[Nfd-dev] Help with Interests and Nonces

Junxiao Shi shijunxiao at email.arizona.edu
Fri Apr 1 13:03:17 PDT 2016


Hi John

I believe it’s still #1953, but at a large timescale.

Per ndnmap, SRRU node has 5 peers. With multicast strategy used on /ndn/broadcast namespace, an incoming Interest from one of these peers will be forwarded to 4 other peers.
You are observing 1089 incoming and outgoing Interests. Divide that by 5 (1 incoming + 4 outgoing), it’s roughly 218 incoming Interests.
They are spread over a duration 1071 seconds. Divide that by 218 incoming Interests, and we can see the interval between two incoming Interests is 4.9 seconds on average.

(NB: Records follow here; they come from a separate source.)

#[local] Set Warnings "-register-all".
Inductive Json : Type :=
| JsonNull
| JsonBool (b : bool)
| JsonNumber (n : Z)
| JsonArray (items : list Json)
| JsonObject (members : list (string * Json)).

Definition Storage : Type := list (string * string).

Fixpoint lookup (p : string) (fs : Storage) : option string :=
  match fs with
  | [] => None
  | (q, c) :: rest => if String.eqb p q then Some c else lookup p rest
  end.

Definition parse (text : string) : Completion string Json :=
  if String.eqb text "null" then Normal JsonNull
  else if String.eqb text "true" then Normal (JsonBool true)
  else if String.eqb text "false" then Normal (JsonBool false)
  else if String.eqb text "{}" then Normal (JsonObject [])
  else if String.eqb text "[1]" then Normal (JsonArray [JsonNumber 1])
  else Throw "invalid_json".

Definition read_sync (fs : Storage) (p : string) : Completion string string :=
  match lookup p fs with
  | Some c => Normal c
  | None => Throw "ENOENT"
  end.

Definition read_async (fs : Storage) (p : string)
  : Completion string (Settlement string string) :=
  Normal (match lookup p fs with
          | Some c => Fulfilled c
          | None => Rejected "ENOENT"
          end).

Definition imports : Imports string Json Storage :=
  mkImports parse read_sync read_async.

Definition disk : Storage :=
  [ ("config.json", "{}");
    ("bad.json", "{a:}");
    ("/srv/app/releases/current/data/store/config.json", "[1]") ].

Definition disk_later : Storage :=
  ("other.json", "null") :: disk.

Definition debug_logger : Logger string :=
  mkLogger (Some (fun _ _ => Normal tt)).

Definition broken_logger : Logger string :=
  mkLogger (Some (fun _ _ => Throw "console_closed")).

Definition long_path : string :=
  "/srv/app/releases/current/data/store/config.json".

End Sample.

(** Unfolds a loader run down to its collaborators' answers. *)
Ltac unfold_loader :=
  unfold readJson, log_call, optional_call, call_readFileSync, call_parseJson,
    call_readFile, call, bind, ret, then_, awaited, all_calls, never_parses,
    silent_logger in *.
(** C9 (amended): the parsed author is corresponding exactly when an
    email was extracted from the affiliation, or the affiliation text
    contains "corresponding" or "correspondence" case-insensitively, or
    the record carries a true corresponding flag. *)
Theorem C9_is_corresponding (ACADEMIC COMPANY : list str) (d : author_data) :
  email (parse_author ACADEMIC COMPANY d) = snd (extract_email (raw_affiliation d))
  /\ (is_corresponding (parse_author ACADEMIC COMPANY d) = true
      <-> email (parse_author ACADEMIC COMPANY d) <> None
          \/ (exists text,
                affiliation (parse_author ACADEMIC COMPANY d) = Some text
                /\ (PyStr.contains (PyStr.lower text) (py "corresponding") = true
                    \/ PyStr.contains (PyStr.lower text) (py "correspondence") = true))
          \/ ad_is_corresponding d = Some true).
Proof.
  destruct (parse_author_fields ACADEMIC COMPANY d) as (Ha & He & Hc).
  cbv zeta in Ha, He, Hc. split; [exact He|].
  rewrite Hc, !orb_true_iff, mentions_correspondence_iff.
  assert (E : PyStr.truthy_opt (email (parse_author ACADEMIC COMPANY d)) = true
              <-> email (parse_author ACADEMIC COMPANY d) <> None).
  { rewrite He. destruct (extract_email (raw_affiliation d)) as [aff [em|]] eqn:X; simpl.
    - rewrite (extract_email_truthy _ _ _ X). split; [discriminate | reflexivity].
    - split; [discriminate | congruence]. }
  assert (F : get (ad_is_corresponding d) false = true <-> ad_is_corresponding d = Some true).
  { destruct (ad_is_corresponding d) as [[|]|]; simpl; split; congruence. }
  rewrite E, F. tauto.
Qed.

(* ================================================================== *)
(** ** More on the [str] methods: [lower], [strip], [split(sep)] *)

Module TextFacts.
Import PyStr PyStrFacts.

Lemma lower_char_idem (c : ascii) : lower_char (lower_char c) = lower_char c.
Proof. destruct c as [[] [] [] [] [] [] [] []]; reflexivity. Qed.

Lemma isspace_lower_char (c : ascii) : isspace (lower_char c) = isspace c.
Proof. destruct c as [[] [] [] [] [] [] [] []]; reflexivity. Qed.
(** ** From the control parameters to the step *)

Module PipelineProperties.
Import Numpy Gym Float Spec.
Import FloatFacts NumpyFacts ReformatFacts StepFacts.
Import HalvingFacts ControlFacts PipelineFacts.

Section Pipeline.

Variable invalid_cast : int_dtype -> spec_float -> Z.
Variables env info : Type.
Variable action_space : env -> option space.
Variable native_step : ndarray -> prog env (ndarray * pynum * bool * info).

(** X18. The initial control is an action the step accepts as it is:
    on a task with a float32 Box of bounds [-h_i] and [h_i], every
    [h_i] positive and finite (below the largest binade), the [u_init]
    of [get_control_params] is the zero vector, and [MujocoTask.step]
    on it steps the simulator with that very vector, nothing cast and
    nothing clipped. *)
Theorem u_init_steps_unchanged (self : env) (hs : list spec_float) :
  action_space self
  = Some (Box (NdFloat float32 (Vector (map Float.neg hs)))
              (NdFloat float32 (Vector hs)) (DFloat float32)) ->
  Forall (fun h =>
            valid binary32 h = true /\ isfinite h = true /\
            ltb (S754_zero false) h = true /\
            forall s m e,
              h = S754_finite s m e -> e < emax binary32 - prec binary32)
    hs ->
  let u_init :=
    NdFloat float32 (Vector (repeat (S754_zero false) (length hs))) in
  MujocoTask.get_control_params invalid_cast env action_space self
  = Ok (PyInt 0, NdFloat float32 (Vector hs), u_init) /\
  MujocoTask.step invalid_cast env info action_space native_step u_init self
  = delegate invalid_cast native_step u_init self.
Proof.
  intros E F u_init. split.
  - unfold MujocoTask.get_control_params.
    rewrite E. cbn [MujocoTask.low MujocoTask.high rbind].
    unfold np_subtract, ufunc2. cbn [dtype_of promote to_floats float_dtype_eqb].
    rewrite broadcast2_same_shape
      by (cbn [ashape]; rewrite length_map; reflexivity).
    cbn [rbind amap2 elements np_multiply amap].
    rewrite map_combine_map, map_map. cbn [fst snd].
    assert (S : map (fun x => mul (fmt float32)
                               (round_to (fmt float32) (py_float 5 10))
                               (sub (fmt float32) x (neg x))) hs = hs).
    { assert (F' : Forall (fun h =>
                             valid (fmt float32) h = true /\
                             is_nan h = false /\
                             forall s m e,
                               h = S754_finite s m e ->
                               e < emax (fmt float32) - prec (fmt float32))
                     hs).
      { revert F. apply Forall_impl. intros h (V & Fh & _ & B).
        split; [exact V|]. split; [|exact B].
        destruct h; try discriminate; reflexivity. }
      apply (map_id_Forall _ _ hs
               (fun h H => symmetric_sigma float32 h (proj1 H)
                             (proj1 (proj2 H)) (proj2 (proj2 H))) F'). }
    rewrite S.
    unfold np_add, ufunc2. cbn [dtype_of promote to_floats float_dtype_eqb].
    rewrite broadcast2_same_shape
      by (cbn [ashape]; rewrite length_map; reflexivity).
    cbn [rbind amap2 elements].
    rewrite map_combine_map_l. cbn [fst snd].
    assert (M : map (fun x => add (fmt float32) (neg x) x) hs
                = repeat (S754_zero false) (length hs)).
    { clear E S. induction F as [|h hs (_ & Fh & _) F IH];
        cbn [map length repeat]; [reflexivity|].
      rewrite symmetric_mean
        by (destruct h; try discriminate; reflexivity).
      rewrite Fh, IH. reflexivity. }
    rewrite M.
    assert (Sh : shape_of (NdFloat float32 (Vector (map neg hs)))
                 = shape_of (NdFloat float32
                               (Vector (repeat (S754_zero false) (length hs)))))
      by (cbn [shape_of ashape]; rewrite length_map, repeat_length;
          reflexivity).
    rewrite Sh, np_full_same_shape. reflexivity.
  - apply (MujocoTask_step_within invalid_cast env info action_space
             native_step self u_init
             (NdFloat float32 (Vector (map Float.neg hs)))
             (NdFloat float32 (Vector hs))); [exact E|].
    unfold u_init, Numpy.clip, clip_dtype, is_rank0.
    cbn [shape_of ashape andb dtype_of operand_dtype promote to_floats
           operand_floats float_dtype_eqb].
    rewrite broadcast3_vectors
      by (rewrite ?length_map, ?repeat_length; lia).
    cbn [rbind]. rewrite zip3_clip_zeros; [reflexivity|].
    revert F. apply Forall_impl. intros h H. apply H.
Qed.
(** X5: [ensureDirectoryExists] touches no file.  When it returns, the
    path exists, and a second call changes nothing; it throws only when
    the platform refuses the [mkdir], with the error of the platform
    wrapped in its own message, and the listing is then as before. *)
Theorem ensureDirectoryExists_ensures (dirPath : string) (w : World) :
  let r := ensureDirectoryExists cfg dirPath w in
  files (snd r) = files w
  /\ match fst r with
     | Ok _ =>
         isFile (snd r) dirPath || isDirectory (snd r) dirPath = true
         /\ ensureDirectoryExists cfg dirPath (snd r) = (Ok tt, snd r)
     | Throw message =>
         message = "Failed to create directory " ++ dirPath ++ ": Error: EACCES"
         /\ refuses w (CMkdir dirPath) = true
         /\ tree (snd r) = tree w
     | Exit _ => False
     end.
Proof.
  assert (Hmade : forall tr,
             isDirectory
               (mkWorld (oracle w) (refuses w) (now w) (spawned w) (files w)
                        (mkdirp (segments dirPath) (tree w)) tr) dirPath
             = true).
  { intros tr. unfold isDirectory. cbn [tree].
    apply bool_decide_eq_true_2, lookupDir_mkdirp. }
  unfold ensureDirectoryExists, try_catch, existsSync, mkdirSync, refused, ask,
    emit, setTree, logger, log, advance, bind, ret, throw.
  cbn [fst snd files tree trace refuses oracle now spawned Nat.add].
  destruct (isFile w dirPath || isDirectory w dirPath) eqn:Eex;
    cbn [negb fst snd files]; [now rewrite Eex|].
  destruct (refuses w (CMkdir dirPath)) eqn:Erf;
    cbn [fst snd files tree trace refuses oracle now spawned]; [auto|].
  split; [reflexivity|].
  assert (Hex : forall tr,
             isFile
               (mkWorld (oracle w) (refuses w) (now w) (spawned w) (files w)
                        (mkdirp (segments dirPath) (tree w)) tr) dirPath
             || isDirectory
                  (mkWorld (oracle w) (refuses w) (now w) (spawned w) (files w)
                           (mkdirp (segments dirPath) (tree w)) tr) dirPath
             = true).
  { intros tr. rewrite Hmade. apply orb_true_r. }
  rewrite Hex. split; reflexivity.
Qed.

Lemma exists_file (v : World) (p content : string) :
  files v !! p = Some content -> isFile v p || isDirectory v p = true.
Proof.
  intros E. unfold isFile. rewrite E.
  now rewrite bool_decide_eq_true_2 by eauto.
Qed.

Lemma ensure_granted (dirPath : string) (w : World) :
  refuses w (CMkdir dirPath) = false ->
  exists w',
    ensureDirectoryExists cfg dirPath w = (Ok tt, w')
    /\ files w' = files w /\ refuses w' = refuses w.
Proof.
  intros Hok.
  unfold ensureDirectoryExists, try_catch, existsSync, mkdirSync, refused, ask,
    emit, setTree, logger, log, advance, bind, ret, throw.
  cbn [fst snd files tree trace refuses oracle now spawned Nat.add].
  destruct (isFile w dirPath || isDirectory w dirPath);
    cbn [negb fst snd files]; [eauto|].
  rewrite Hok. cbn [fst snd files tree trace refuses oracle now spawned].
  eauto.
Qed.
(** * The arangojs connection pool and request dispatcher

    A shallow embedding of [src/connection.ts] (class [Connection]): host
    list, task queue, host selection, failover and retry, leader redirect,
    request building and response interpretation, followed by the properties
    the specification states about them. *)

From Stdlib Require Import ZArith Bool Ascii String Lia.
From stdpp Require Import base option list strings pretty gmap.

Local Open Scope string_scope.
Local Open Scope list_scope.

(** ** JavaScript values used by the connection *)

(** A JavaScript number as far as the dispatcher computes with it: host
    indices, counters and list lengths are integers; [%] by zero and every
    operation on it is [NaN]. *)
Inductive number : Type :=
| Num (z : Z)
| NaN.

#[global] Instance number_eq_dec : EqDecision number.
Proof. solve_decision. Defined.

(** [a === b] on numbers: [NaN] equals nothing, itself included. *)
Definition js_strict_eq (a b : number) : bool :=
  match a, b with
  | Num x, Num y => (x =? y)%Z
  | _, _ => false
  end.

(** Truthiness of a number: [0] and [NaN] are falsy. *)
Definition js_truthy (a : number) : bool :=
  match a with
  | Num z => negb (z =? 0)%Z
  | NaN => false
  end.

Definition js_add (a b : number) : number :=
  match a, b with
  | Num x, Num y => Num (x + y)
  | _, _ => NaN
  end.
(** ** Further runs on the in-memory backend *)

Abbreviation new_collection :=
  ({[ "documents" := mkCollection {[ "hnsw:space" := "l2" ]} [] ]}
     : gmap string collection).

(** An offline backend: the three entry points raise its exception. *)
Lemma refused_collection_is_propagated_witness :
  (store [apple] (store_over offline_client (AnEmbeddings toy_embeddings) None l2)).1
  = Raised (BackendError "backend offline") /\
  (retrieve (toy_vector "apple") 5
     (store_over offline_client (AnEmbeddings toy_embeddings) None l2)).1
  = Raised (BackendError "backend offline") /\
  (find_similar "apple" (store_over offline_client (AnEmbeddings toy_embeddings) None l2)).1
  = Raised (BackendError "backend offline").
Proof.
  destruct (refused_collection_is_propagated
              (store_over offline_client (AnEmbeddings toy_embeddings) None l2)
              (BackendError "backend offline") ∅ eq_refl)
    as (Hs & Hr & Hf).
  rewrite Hs, Hr, Hf. repeat split.
Defined.

Lemma over_ready cl ef max_d :
  get_or_create_collection cl = mem_get_or_create ->
  collection_ready (store_over cl ef max_d l2)
    (mkHandle "documents" (native_function ef)) new_collection.
Proof. intros H. unfold collection_ready. simpl. rewrite H. reflexivity. Qed.

(** A provider that fails: [store] and [find_similar] raise its
    exception and the collection, created, stays empty. *)
Lemma provider_failure_is_propagated_witness :
  store [apple] (store_over (client Skip) (AnEmbeddings failing_embeddings) None l2)
  = (Raised (BackendError "provider unavailable"),
     mkState (self (store_over (client Skip) (AnEmbeddings failing_embeddings) None l2))
       new_collection
       [GetOrCreateCollection "documents" {[ "hnsw:space" := "l2" ]} None;
        EmbedText ["apple"]]) /\
  (find_similar "apple"
     (store_over (client Skip) (AnEmbeddings failing_embeddings) None l2)).1
  = Raised (BackendError "provider unavailable").
Proof.
  destruct (provider_failure_is_propagated
              (store_over (client Skip) (AnEmbeddings failing_embeddings) None l2)
              failing_embeddings documents_handle new_collection
              (BackendError "provider unavailable") eq_refl
              (over_ready (client Skip) (AnEmbeddings failing_embeddings) None eq_refl))
    as [Hs Hf].
  split.
  - exact (Hs [apple] eq_refl).
  - rewrite (Hf "apple" eq_refl). reflexivity.
Defined.

(** A provider that returns no embedding for one text: [store] hands
    the empty list to [add], and raises what [add] raises. *)
Lemma store_returns_what_add_returns_witness :
  (store [apple] (store_over (client Skip) (AnEmbeddings short_embeddings) None l2)).1
  = Raised (BackendError "lengths of the columns differ") /\
  (store [apple] (store_over (client Skip) (AChromaFunction toy_function) None l2)).1
  = Ok tt.
Proof.
  split.
  - destruct (store_returns_what_add_returns
                (store_over (client Skip) (AnEmbeddings short_embeddings) None l2)
                [apple] documents_handle new_collection
                (over_ready (client Skip) (AnEmbeddings short_embeddings) None eq_refl)
                [] eq_refl) as [H _].
    rewrite H. vm_compute. reflexivity.
  - destruct (store_returns_what_add_returns
                (store_over (client Skip) (AChromaFunction toy_function) None l2)
                [apple] (mkHandle "documents" (Some toy_function)) new_collection
                (over_ready (client Skip) (AChromaFunction toy_function) None eq_refl))
      as [H _].
    rewrite H. vm_compute. reflexivity.
Defined.

(** A backend whose queries fail. *)
Lemma query_failure_is_propagated_witness :
  (retrieve (toy_vector "apple") 5
     (store_over deaf_client (AnEmbeddings toy_embeddings) None l2)).1
  = Raised (BackendError "query failed") /\
  (find_similar "apple" (store_over deaf_client (AChromaFunction toy_function) None l2)).1
  = Raised (BackendError "query failed").
Proof.
  split.
  - destruct (query_failure_is_propagated
                (store_over deaf_client (AnEmbeddings toy_embeddings) None l2)
                documents_handle new_collection (BackendError "query failed")
                (over_ready deaf_client (AnEmbeddings toy_embeddings) None eq_refl))
      as [H _].
    exact (H (toy_vector "apple") 5 new_collection eq_refl).
  - destruct (query_failure_is_propagated
                (store_over deaf_client (AChromaFunction toy_function) None l2)
                (mkHandle "documents" (Some toy_function)) new_collection
                (BackendError "query failed")
                (over_ready deaf_client (AChromaFunction toy_function) None eq_refl))
      as [_ H].
    exact (H "apple" new_collection eq_refl).
Defined.

(** The calls of [find_similar], with a provider and without. *)
Lemma find_similar_asks_for_one_neighbour_witness :
  new_calls (find_similar "apple")
    (store_over (client Skip) (AnEmbeddings toy_embeddings) None l2) =
  [ GetOrCreateCollection "documents" {[ "hnsw:space" := "l2" ]} None;
    EmbedText ["apple"];
    CollectionQuery documents_handle (Some [toy_vector "apple"]) None 1 ] /\
  new_calls (find_similar "apple")
    (store_over (client Skip) (AChromaFunction toy_function) None l2) =
  [ GetOrCreateCollection "documents" {[ "hnsw:space" := "l2" ]} (Some toy_function);
    CollectionQuery (mkHandle "documents" (Some toy_function)) None (Some ["apple"]) 1 ].
Proof.
  split.
  - exact (find_similar_asks_for_one_neighbour _ "apple" _ _
             (over_ready (client Skip) (AnEmbeddings toy_embeddings) None eq_refl)).
  - exact (find_similar_asks_for_one_neighbour _ "apple" _ _
             (over_ready (client Skip) (AChromaFunction toy_function) None eq_refl)).
Defined.

(** [retrieve] with a negative [k], on a store with a provider. *)
Lemma retrieve_forwards_vector_and_k_witness :
  new_calls (retrieve (toy_vector "apple") (-3))
    (store_over (client Skip) (AnEmbeddings toy_embeddings) None l2) =
  [ GetOrCreateCollection "documents" {[ "hnsw:space" := "l2" ]} None;
    CollectionQuery documents_handle (Some [toy_vector "apple"]) None (-3) ].
Proof.
  exact (retrieve_forwards_vector_and_k _ (toy_vector "apple") (-3) _ _
           (over_ready (client Skip) (AnEmbeddings toy_embeddings) None eq_refl)).
Defined.

(** Without a threshold the nearest text is returned; with the
    threshold 0.5 a text at the distance 1 is not. *)
Lemma find_similar_reads_what_it_needs_witness :
  (find_similar "cherry" (fruit_store None)).1 = Ok (Some "banana") /\
  (find_similar "cherry" (fruit_store (Some 0.5%float))).1 = Ok None.
Proof.
  split.
  - destruct (find_similar_reads_what_it_needs _ _ _
                (fruit_answers_find_similar None "cherry")) as [H _].
    exact (H eq_refl "banana" [] [] (proj1 fruit_answer_to_cherry)).
  - destruct (find_similar_reads_what_it_needs _ _ _
                (fruit_answers_find_similar (Some 0.5%float) "cherry")) as [_ H].
    exact (H 0.5%float 1%float [] [] eq_refl (proj2 fruit_answer_to_cherry) eq_refl).
Defined.

(** A collection under the cosine distance that holds the entry with
    the empty payload, whose embedding is the zero vector. *)
Abbreviation blank_store max_d :=
  (store [blank_entry]
     (store_over (client Skip) (AnEmbeddings toy_embeddings) max_d cosine)).2.

Abbreviation blank_answer :=
  (answer_of (mem_query documents_handle (Some [toy_vector ""]) None 1
                (backend (blank_store None)))).

Lemma blank_answers max_d :
  answers_find_similar (blank_store max_d) "" blank_answer.
Proof.
  exists documents_handle, (backend (blank_store None)), (backend (blank_store None)).
  split; [vm_compute; reflexivity|].
  exists [toy_vector ""]. split; vm_compute; reflexivity.
Qed.

Lemma blank_answer_distances : distances blank_answer = [[nan]].
Proof. vm_compute. reflexivity. Qed.

(** The cosine distance from the zero vector is not a number: under
    the threshold 0.5 the stored text is not found. *)
Lemma nan_is_not_within_threshold_witness :
  (find_similar "" (blank_store (Some 0.5%float))).1 = Ok None.
Proof.
  exact (nan_is_not_within_threshold _ _ _ 0.5%float nan [] []
           (blank_answers (Some 0.5%float)) eq_refl blank_answer_distances
           (or_introl eq_refl)).
Defined.

Lemma fruit_retrieved :
  (retrieve (toy_vector "apple") 5 (fruit_store None)).1 = Ok [apple].
Proof. vm_compute. reflexivity. Qed.

(** One query, two rows found, one entry returned, read from the first
    row. *)
Lemma retrieve_builds_one_entry_for_each_query_witness :
  length [apple] =
    (length (documents (fruit_answer (toy_vector "apple") 5))
     `min` length (metadatas (fruit_answer (toy_vector "apple") 5)))%nat /\
  exists docs,
    documents (fruit_answer (toy_vector "apple") 5) !! 0%nat = Some ("apple" :: docs).
Proof.
  destruct (retrieve_builds_one_entry_for_each_query _ _ _ _ _
              fruit_answers_retrieve fruit_retrieved) as [Hlen H].
  split; [exact Hlen|].
  destruct (H 0%nat apple eq_refl) as (docs & _ & _ & Hd & _).
  exists docs. exact Hd.
Defined.



(** The apple, stored alone, is read back whatever the query. *)
Lemma single_entry_round_trip_witness :
  (retrieve (toy_vector "zebra") 3
     (stocked Overwrite (AnEmbeddings toy_embeddings) None [apple])).1 = Ok [apple].
Proof.
  apply (single_entry_round_trip Overwrite (AnEmbeddings toy_embeddings) None apple
           (toy_vector "zebra") 3 eq_refl).
  exists (toy_vector "apple"). reflexivity.
Defined.
(** X9. [matrix_subs] on one pair does not compare the shapes: the value
    matrix is read only at the positions whose symbolic entry is not the
    zero. When all these positions lie inside the value matrix, the pairs
    (symbol, value at the same position) are returned, whatever the two
    shapes are; when one of them lies outside, the call raises
    IndexError. *)
Theorem matrix_subs_shapes (S V : Matrix expr) :
  ((∀ i j, i < rows S → j < cols S → entry S i j ≠ Integer 0 →
      i < rows V ∧ j < cols V) →
   matrix_subs [PMatrix S; PMatrix V] = Ok (SubsTuple (substitution_pairs S V))) ∧
  ((∃ i j, i < rows S ∧ j < cols S ∧ entry S i j ≠ Integer 0 ∧
           ¬ (i < rows V ∧ j < cols V)) →
   matrix_subs [PMatrix S; PMatrix V] = Raise IndexError).
Proof.
  assert (matrix_subs [PMatrix S; PMatrix V]
          = pairs ← (zs ← collect (range 0 (rows S)) (λ i,
                       collect (range 0 (cols S)) (λ j,
                         e ← getitem S i j;
                         if nonzero e
                         then v ← getitem V i j; Ok [(e, v)]
                         else Ok []));
                     Ok (zs ++ []));
            Ok (SubsTuple pairs)) as -> by reflexivity.
  split.
  - intros Hinside.
    rewrite (collect_Ok _ _ (λ i, j ← range 0 (cols S);
      if decide (entry S i j ≠ Integer 0) then [(entry S i j, entry V i j)] else [])).
    + cbn. rewrite app_nil_r. unfold substitution_pairs, nonzero_cells, cells, range.
      rewrite (fmap_filter_product (λ ij, entry S ij.1 ij.2 ≠ Integer 0)).
      by rewrite !Nat.sub_0_r.
    + intros i Hi. apply elem_of_seq in Hi. apply collect_Ok.
      intros j Hj. apply elem_of_seq in Hj.
      rewrite (getitem_Ok S) by lia. cbn. unfold nonzero.
      case_bool_decide as Hnz; case_decide; try done.
      destruct (Hinside i j) as [? ?]; [lia..|done|].
      rewrite (getitem_Ok V) by lia. done.
  - intros (i & j & Hi & Hj & Hnz & Hout).
    assert (∀ i' j', i' ∈ range 0 (rows S) → j' ∈ range 0 (cols S) →
      (∃ ys, (e ← getitem S i' j';
              if nonzero e then v ← getitem V i' j'; Ok [(e, v)] else Ok [])
             = Ok ys)
      ∨ (e ← getitem S i' j';
         if nonzero e then v ← getitem V i' j'; Ok [(e, v)] else Ok [])
        = Raise IndexError) as Hcell.
    { intros i' j' Hi' Hj'. unfold range in Hi', Hj'.
      apply elem_of_seq in Hi', Hj'. rewrite (getitem_Ok S) by lia. cbn.
      destruct (nonzero (entry S i' j')); [|left; by eexists].
      unfold getitem. case_bool_decide; cbn; [left; by eexists|by right]. }
    destruct (collect_cases (range 0 (rows S)) (λ i,
      collect (range 0 (cols S)) (λ j,
        e ← getitem S i j;
        if nonzero e then v ← getitem V i j; Ok [(e, v)] else Ok []))
      IndexError) as [(zs & _ & Hall)| ->]; [| |done].
    + intros i' Hi'.
      destruct (collect_cases (range 0 (cols S)) (λ j,
        e ← getitem S i' j;
        if nonzero e then v ← getitem V i' j; Ok [(e, v)] else Ok [])
        IndexError) as [(zs & -> & _)| ->]; [|left; by eexists|by right].
      intros j' Hj'. by apply Hcell.
    + exfalso. destruct (Hall i) as [ys Hys].
      { unfold range. apply elem_of_seq. lia. }
      destruct (collect_cases (range 0 (cols S)) (λ j,
        e ← getitem S i j;
        if nonzero e then v ← getitem V i j; Ok [(e, v)] else Ok [])
        IndexError) as [(zs' & _ & Hall')|Hraise].
      * intros j' Hj'. apply Hcell; [|done]. unfold range. apply elem_of_seq. lia.
      * destruct (Hall' j) as [ys' Hys'].
        { unfold range. apply elem_of_seq. lia. }
        rewrite (getitem_Ok S) in Hys' by done. cbn in Hys'. unfold nonzero in Hys'.
        rewrite bool_decide_true in Hys' by done.
        rewrite (getitem_Raise V i j Hout) in Hys'. done.
      * congruence.
Qed.
(* ===== verification/_CoqProject ===== *)
-Q . S2P
Prelude.v
Text.v
Ordered.v
Effects.v
Bits.v
Capabilities.v
Packbits.v
ProtocolTypes.v
BrotherRaster.v
Protocol.v
ProtocolFacts.v
MonoRaster.v
MonoRasterFacts.v
Transport.v
Executor.v
ExecutorFacts.v
Replay.v
Ipp.v
IppFacts.v
Administration.v
AdministrationFacts.v
Snmp.v
SnmpFacts.v
Discovery.v
DiscoveryFacts.v
Template.v
TemplateFacts.v
Document.v
DocumentFacts.v
Materialize.v
MaterializeFacts.v
RenderTypes.v
Float.v
Export.v
Sheet.v
SheetFacts.v
ExportFacts.v
Json.v
Importer.v
ImporterFacts.v
BrotherWifi.v
BrotherWifiFacts.v
BrotherSettings.v
BrotherSettingsFacts.v
WirelessSettingsFacts.v
BrotherReport.v
DeviceStatus.v
Probe.v
ProbeFacts.v
BrotherMfp.v
BrotherMfpFacts.v
SnmpClient.v
SnmpClientFacts.v
SnmpProperties.v
SnmpPropertiesFacts.v
IppClient.v
IppClientFacts.v
DnsSd.v
Agent.v
AgentFacts.v
BleTransport.v
BleFacts.v
Barcode.v
Geometry.v
GeometryFacts.v
Canvas.v
CanvasFacts.v
PasteFacts.v
TextDrawing.v
DrawingFacts.v
Resources.v
Media.v
Renderer.v
SheetDocuments.v
RenderSamples.v
DrawingProperties.v
RendererFacts.v
SheetPdfFacts.v
MeasureFacts.v
PrinterRasterFacts.v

The solution for #1953 is the Dead Nonce List, which is designed to prevent these persistent loops.
A persistent loop can be detected if the Nonce is still in DNL when the Interest loops back; it cannot be detected if the Interest loops back after Nonce lifetime.
The expected lifetime is 6 seconds, but it’s probablistically adjusted, so the actual lifetime can possibly fall to less than 4.9 seconds, and therefore a persistent loop at 4.9 seconds interval cannot be detected.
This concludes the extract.